1.30 Where a transferring entity generates losses from the realisation of assets after the default members have been transferred to another fund, these amendments allow these losses to also be transferred to a receiving entity to the extent that the losses are attributable to the accrued default amounts of the default members who have already been transferred. This ensures the amendments do not restrict when a transferring entity must realise its assets to fund the transfer of its members to another fund. [Schedule 1, item 1, section 311-35]
What is the effect of transferring a capital loss?
1.31 If the transferring entity transfers realised capital losses to a receiving entity, it effectively reduces its capital losses by the transferred amount. A corresponding capital loss is taken to have been made by the receiving entity on the day the default members' accrued default amounts are transferred. This ensures that the receiving entity can utilise the transferred loss against capital gains in that, or a future, income year. [Schedule 1, item 1, section 311-25]
1.32 Life insurance companies are required to segregate assets that support complying superannuation/First Home Saver Account (FHSA) policies under Division 320. Therefore, if the receiving entity is a life insurance company, the transferred capital loss is taken to be a loss from its complying superannuation/FHSA assets. This provides integrity by ensuring that losses from superannuation assets cannot be used to offset gains made from the ordinary asset class of a life insurance company. [Schedule 1, item 1, paragraph 311-25(c)]
Example 1.1 : Superannuation fund transfers capital losses
As a result of the MySuper reforms, Small Super has decided not to offer a MySuper product, as it would not have sufficient investment scale to competitively provide such products to its default members.
On 10 August 2013, Small Super transfers the accrued default amounts of its members to a MySuper product offered by Big Super.

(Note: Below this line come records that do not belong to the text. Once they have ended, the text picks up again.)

(** One sample: [None] when it cannot be used.  [hold] is how many samples in a row
    a score must last. *)
Definition alarm_step (hold : Z) (score : option Z) (a : Alarm) : bool * Alarm :=
  match score with
  | None => (false, a)
  | Some s =>
      if s =? 0 then (false, quiet)
      else
        let run := if s =? al_last a then al_run a + 1 else 1 in
        let acked := Z.min (al_acked a) s in
        ((hold <=? run) && (acked <? s), {| al_acked := acked; al_last := s; al_run := run |})
  end.
Definition alarm_ack (score : Z) (a : Alarm) : Alarm :=
  {| al_acked := score; al_last := al_last a; al_run := al_run a |}.

(** A detector with state [S], samples [I] and findings [F]. *)
Class HysteresisDetector (S I F : Type) := {
  hd_create : S;
  hd_evaluate : I → S → option F * S;
  hd_acknowledge : F → S → S;
  hd_score : I → option Z;
  (** [None] for a note that is not an alert *)
  hd_finding_score : F → option Z;
  hd_hold : Z;
  (** what the detector's state means *)
  hd_means : S → Alarm → Prop
}.

Class HysteresisLaws (S I F : Type) `{HysteresisDetector S I F} : Prop := {
  hd_score_nonneg i s : hd_score i = Some s → 0 ≤ s;
  hd_create_means : hd_means hd_create quiet;
  hd_evaluate_means i s a :
    hd_means s a → 0 ≤ al_acked a →
    let r := hd_evaluate i s in
    let b := alarm_step hd_hold (hd_score i) a in
    hd_means r.2 b.2
    ∧ match r.1 ≫= hd_finding_score with
      | Some e => b.1 = true ∧ hd_score i = Some e
      | None => b.1 = false
      end;
  hd_acknowledge_means f s a :
    hd_means s a →
    hd_means (hd_acknowledge f s)
      (match hd_finding_score f with Some e => alarm_ack e a | None => a end)
}.

(** A history of polls, each with whether an alert of it could be delivered. *)
Section history.
Context {S I F : Type} `{HysteresisDetector S I F}.

Definition poll (i : I) (delivered : bool) (s : S) : option F * S :=
  match hd_evaluate i s with
  | (Some f, s') => (Some f, if delivered then hd_acknowledge f s' else s')
  | (None, s') => (None, s')
  end.

Fixpoint polls (l : list (I * bool)) (s : S) : list (I * bool * option F) :=
  match l with
  | [] => []
  | (i, d) :: l' => (i, d, (poll i d s).1) :: polls l' (poll i d s).2
  end.

(** The scores of the usable samples. *)
Definition scores (l : list (I * bool * option F)) : list Z := omap (λ p, hd_score p.1.1) l.
End history.

(** The contract of a detector over any history of polls: after a delivered alert
    the next one is higher, unless the risk went below it in between; an alert that
    was not delivered comes again with the next equal sample; an alert means that
    the last [hold] usable samples had its score. *)
Definition keeps_contract (S I F : Type) `{HysteresisDetector S I F} : Prop :=
  ∀ l : list (I * bool), let h := polls l hd_create in
    (∀ i j x y d f g e e', (i < j)%nat →
       h !! i = Some (x, true, Some f) → hd_finding_score f = Some e →
       h !! j = Some (y, d, Some g) → hd_finding_score g = Some e' → e' ≤ e →
       ∃ k p v, (i < k < j)%nat ∧ h !! k = Some p ∧ hd_score p.1.1 = Some v ∧ v < e')
    ∧ (∀ i x f e y d r,
         h !! i = Some (x, false, Some f) → hd_finding_score f = Some e →
         h !! Datatypes.S i = Some (y, d, r) → hd_score y = hd_score x →
         r ≫= hd_finding_score = Some e)
    ∧ (∀ j y d g e, h !! j = Some (y, d, Some g) → hd_finding_score g = Some e →
         hd_score y = Some e
         ∧ ∃ before, scores (take (Datatypes.S j) h) = before ++ replicate (Z.to_nat hd_hold) e).

(** ** Lemmas *)
Section machine.
Context (hold : Z).

(** One poll of the abstract machine. *)
Definition alarm_poll (score : option Z) (delivered : bool) (a : Alarm) : bool * Alarm :=
  let '(fires, a') := alarm_step hold score a in
  (fires, if fires && delivered then alarm_ack (default 0 score) a' else a').

(** Unless a lower sample comes, the acknowledged score stays at least [s]. *)
Lemma alarm_poll_acked score delivered a s :
  s ≤ al_acked a → (∀ x, score = Some x → s ≤ x) → s ≤ al_acked (alarm_poll score delivered a).2.
Proof.
  intros Ha Hx. unfold alarm_poll, alarm_step. destruct score as [x|]; simpl; [|by destruct delivered].
  specialize (Hx x eq_refl). destruct (Z.eqb_spec x 0); simpl; [lia|].
  destruct (_ && _); simpl; [|lia]. destruct delivered; simpl; lia.
Qed.

Lemma alarm_poll_fires score delivered a :
  (alarm_poll score delivered a).1 = true →
  ∃ s, score = Some s ∧ al_acked a < s ∧ s ≠ 0.
Proof.
  unfold alarm_poll, alarm_step. destruct score as [x|]; simpl; [|done].
  destruct (Z.eqb_spec x 0); simpl; [done|]. intros Hf%andb_true_iff. destruct Hf as [_ Hf%Z.ltb_lt].
  exists x. split_and!; [done| |done]. lia.
Qed.

Lemma alarm_poll_nonneg score delivered a :
  (∀ x, score = Some x → 0 ≤ x) → 0 ≤ al_acked a → 0 ≤ al_acked (alarm_poll score delivered a).2.
Proof. intros. by apply alarm_poll_acked. Qed.

(** An alarm that fires and is not acknowledged fires again on the same score. *)
Lemma alarm_refires score d a :
  (alarm_poll score false a).1 = true →
  (alarm_poll score d (alarm_poll score false a).2).1 = true.
Proof using Type.
  unfold alarm_poll, alarm_step. destruct score as [x|]; simpl; [|done].
  destruct (Z.eqb_spec x 0) as [|Hx]; simpl; [done|]. rewrite andb_false_r. simpl.
  rewrite Z.eqb_refl, !andb_true_iff, !Z.leb_le, !Z.ltb_lt.
  destruct (Z.eqb_spec x (al_last a)); lia.
Qed.

(** An alarm that fires has seen its score often enough. *)
Lemma alarm_fires_run s d a :
  (alarm_poll (Some s) d a).1 = true →
  al_last (alarm_poll (Some s) d a).2 = s ∧ hold ≤ al_run (alarm_poll (Some s) d a).2.
Proof using Type.
  unfold alarm_poll, alarm_step. simpl. destruct (Z.eqb_spec s 0); simpl; [done|].
  rewrite andb_true_iff, Z.leb_le. intros [Hr Hs]. rewrite Hs.
  destruct (hold <=? _), d; simpl; split; try done; lia.
Qed.
End machine.

(** A machine without a holding time. *)
Lemma alarm_step_now s a :
  0 ≤ s → 0 ≤ al_acked a → 0 ≤ al_run a →
  (alarm_step 1 (Some s) a).1 = (al_acked a <? s)
  ∧ al_acked (alarm_step 1 (Some s) a).2 = Z.min (al_acked a) s
  ∧ 0 ≤ al_run (alarm_step 1 (Some s) a).2.
Proof.
  intros Hs Ha Hr. unfold alarm_step. destruct (Z.eqb_spec s 0) as [->|Hn]; simpl.
  - split_and!; [symmetry; by apply Z.ltb_ge|lia|lia].
  - assert (Hrun : 1 ≤ (if s =? al_last a then al_run a + 1 else 1)) by (case_match; lia).
    rewrite (proj2 (Z.leb_le _ _) Hrun). simpl. split_and!; [|done|lia].
    destruct (Z.ltb_spec (Z.min (al_acked a) s) s), (Z.ltb_spec (al_acked a) s); lia || done.
Qed.

(** The scores so far end with the last score, as often as the machine counted. *)
Definition trailing (hist : list Z) (a : Alarm) : Prop :=
  0 ≤ al_run a ∧ ∃ l0, hist = l0 ++ replicate (Z.to_nat (al_run a)) (al_last a).

Lemma trailing_quiet hist : trailing hist quiet.
Proof. split; [done|]. exists hist. by rewrite app_nil_r. Qed.

Lemma alarm_poll_trailing hold score delivered a hist :
  trailing hist a → trailing (hist ++ option_list score) (alarm_poll hold score delivered a).2.
Proof.
  intros [Hr [l0 ->]]. unfold alarm_poll, alarm_step. destruct score as [x|]; simpl.
  2: { rewrite app_nil_r. destruct delivered; split; try done; by exists l0. }
  destruct (Z.eqb_spec x 0); simpl; [apply trailing_quiet|].
  assert (trailing ((l0 ++ replicate (Z.to_nat (al_run a)) (al_last a)) ++ [x])
            {| al_acked := Z.min (al_acked a) x; al_last := x;
               al_run := if x =? al_last a then al_run a + 1 else 1 |}) as [Hr' Ht].
  { destruct (Z.eqb_spec x (al_last a)) as [->|_]; split; simpl; try lia.
    - exists l0. rewrite <-app_assoc, Z2Nat.inj_add, Nat.add_1_r by lia.
      by rewrite replicate_S_end.
    - by exists (l0 ++ replicate (Z.to_nat (al_run a)) (al_last a)). }
  destruct (_ && delivered); by split.
Qed.

Section contract.
Context {S I F : Type} `{HysteresisLaws S I F}.
Implicit Types (l : list (I * bool)) (s : S) (a : Alarm).

Lemma poll_means i d s a :
  hd_means s a → 0 ≤ al_acked a →
  let r := poll i d s in
  let b := alarm_poll hd_hold (hd_score i) d a in
  hd_means r.2 b.2
  ∧ match r.1 ≫= hd_finding_score with
    | Some e => b.1 = true ∧ hd_score i = Some e
    | None => b.1 = false
    end.
Proof using Type*.
  intros Hm Ha. pose proof (hd_evaluate_means i s a Hm Ha) as He. cbn zeta in He |- *.
  unfold poll, alarm_poll. destruct (hd_evaluate i s) as [[f|] s'], (alarm_step _ _ _) as [b a'];
    simpl in *; destruct He as [Hm' Hb].
  - pose proof (hd_acknowledge_means f s' a' Hm') as Hk.
    destruct (hd_finding_score f) as [e|]; [destruct Hb as [-> Hs]; rewrite Hs|rewrite Hb];
      simpl; (split; [|done]); by destruct d.
  - rewrite Hb. done.
Qed.

Lemma poll_acked i d s a :
  0 ≤ al_acked a → 0 ≤ al_acked (alarm_poll hd_hold (hd_score (F:=F) (S:=S) i) d a).2.
Proof using Type*. apply alarm_poll_nonneg. apply hd_score_nonneg. Qed.

Lemma polls_split l s a hist i x d r :
  hd_means s a → 0 ≤ al_acked a → trailing hist a →
  polls l s !! i = Some (x, d, r) →
  ∃ si ai, hd_means si ai ∧ 0 ≤ al_acked ai ∧ trailing (hist ++ scores (take i (polls l s))) ai
    ∧ r = (poll x d si).1
    ∧ drop (Datatypes.S i) (polls l s) = polls (drop (Datatypes.S i) l) (poll x d si).2.
Proof using Type*.
  revert s a hist i. induction l as [|[y e] l IH]; intros s a hist i Hm Ha Ht Hi; [done|].
  destruct i as [|i]; simpl in Hi.
  - simplify_eq. exists s, a. rewrite app_nil_r. simpl. by rewrite !drop_0.
  - pose proof (poll_means y e s a Hm Ha) as [Hm' _].
    pose proof (alarm_poll_trailing hd_hold (hd_score y) e a hist Ht) as Ht'.
    destruct (IH _ _ _ _ Hm' (poll_acked y e s a Ha) Ht' Hi) as (si & ai & ? & ? & Htr & ? & ?).
    exists si, ai. split_and!; try done.
    rewrite <-app_assoc in Htr. unfold scores in Htr |- *. simpl.
    destruct (hd_score y); done.
Qed.

Lemma poll_finding i d s a f e :
  hd_means s a → 0 ≤ al_acked a → (poll i d s).1 = Some f → hd_finding_score f = Some e →
  hd_score i = Some e ∧ (alarm_poll hd_hold (hd_score i) d a).1 = true ∧ al_acked a < e.
Proof using Type*.
  intros Hm Ha Hf He. pose proof (poll_means i d s a Hm Ha) as [_ Hp]. rewrite Hf in Hp.
  simpl in Hp. rewrite He in Hp. destruct Hp as [Hb Hs]. split_and!; [done..|].
  apply alarm_poll_fires in Hb as (x & Hx & Hlt & _). rewrite Hs in Hx. by simplify_eq.
Qed.

(** An acknowledged score lasts until a lower one comes. *)
Lemma no_realert l s a j i d f e :
  hd_means s a → 0 ≤ al_acked a → e ≤ al_acked a → hd_finding_score f = Some e →
  polls l s !! j = Some (i, d, Some f) →
  ∃ k p x, (k < j)%nat ∧ polls l s !! k = Some p ∧ hd_score p.1.1 = Some x ∧ x < e.
Proof using Type*.
  intros Hm Ha Hf He. revert s a j Hm Ha Hf.
  induction l as [|[y o] l IH]; intros s a j Hm Ha Hf Hj; [done|].
  destruct j as [|j]; simpl in Hj.
  - injection Hj as -> -> Hj. apply (poll_finding i d s a f e Hm Ha) in Hj as (_ & _ & Hlt); [lia|done].
  - pose proof (poll_means y o s a Hm Ha) as [Hm' _].
    assert ((∃ x, hd_score y = Some x ∧ x < e) ∨ ∀ x, hd_score y = Some x → e ≤ x)
      as [(x & Hx & Hlt)|Hn].
    { destruct (hd_score y) as [x|]; [|right; naive_solver].
      destruct (Z.lt_ge_cases x e); [left; eauto|right; naive_solver]. }
    + exists 0%nat, (y, o, (poll y o s).1), x. simpl. split_and!; [lia|done..].
    + pose proof (alarm_poll_acked hd_hold _ o a _ Hf Hn) as Hf'.
      destruct (IH _ _ j Hm' (poll_acked y o s a Ha) Hf' Hj) as (k & p & x & Hk & Hp & Hx).
      exists (Datatypes.S k), p, x. split_and!; [lia|exact Hp|apply Hx..].
Qed.

(** The state a poll runs in, with the scores so far. *)
Lemma polls_at l i x d r :
  polls l hd_create !! i = Some (x, d, r) →
  ∃ si ai, hd_means si ai ∧ 0 ≤ al_acked ai ∧ trailing (scores (take i (polls l hd_create))) ai
    ∧ r = (poll x d si).1
    ∧ drop (Datatypes.S i) (polls l hd_create) = polls (drop (Datatypes.S i) l) (poll x d si).2.
Proof using Type*.
  intros Hi. exact (polls_split l _ _ [] i x d r hd_create_means ltac:(done) (trailing_quiet []) Hi).
Qed.

Lemma contract_escalates l i j x y d f g e e' :
  (i < j)%nat → polls l hd_create !! i = Some (x, true, Some f) → hd_finding_score f = Some e →
  polls l hd_create !! j = Some (y, d, Some g) → hd_finding_score g = Some e' → e' ≤ e →
  ∃ k p v, (i < k < j)%nat ∧ polls l hd_create !! k = Some p ∧ hd_score p.1.1 = Some v ∧ v < e'.
Proof using Type*.
  intros Hij Hi He Hj He' Hle.
  destruct (polls_at l i x true (Some f) Hi) as (si & ai & Hm & Ha & _ & Hr & Hd).
  pose proof (poll_means x true si ai Hm Ha) as [Hm' _].
  destruct (poll_finding x true si ai f e Hm Ha (eq_sym Hr) He) as (Hs & Hb & _).
  assert (Hack : al_acked (alarm_poll hd_hold (hd_score x) true ai).2 = e).
  { revert Hb. rewrite Hs. unfold alarm_poll.
    destruct (alarm_step _ _ _) as [b a']. simpl. by intros ->. }
  assert (Hjd : polls (drop (Datatypes.S i) l) (poll x true si).2 !! (j - Datatypes.S i)%nat
                = Some (y, d, Some g)).
  { rewrite <-Hd, lookup_drop. by replace (Datatypes.S i + (j - Datatypes.S i))%nat with j by lia. }
  destruct (no_realert _ _ _ _ _ _ _ e' Hm' ltac:(by apply poll_acked) ltac:(by rewrite Hack) He' Hjd)
    as (k & p & v & Hk & Hp & Hv).
  exists (Datatypes.S i + k)%nat, p, v. split_and!; [lia|lia| |apply Hv..].
  by rewrite <-Hp, <-Hd, lookup_drop.
Qed.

It has agreed to pay $4 million in cash by realising assets that are attributable to its default members. As part of this transaction, it also transfers $220,000 in capital losses comprising of $200,000 of earlier year net capital losses and $20,000 of transfer year capital losses.
Under these amendments, Small Super is taken to not have made those losses and Big Super will recognise $220,000 of capital losses in determining its net capital gain or net capital loss for the 2013-14 income year. It will carry forward any unutilised losses to future income years.
What is the effect of transferring a tax loss?
1.33 If the transferring entity transfers realised tax losses to a receiving entity, it effectively reduces its tax losses by the transferred amount. A corresponding tax loss is taken to have been incurred by the receiving entity on the day the default members accrued default amounts are transferred. [Schedule 1, item 1, paragraphs 311-30(a),(b) and (d)]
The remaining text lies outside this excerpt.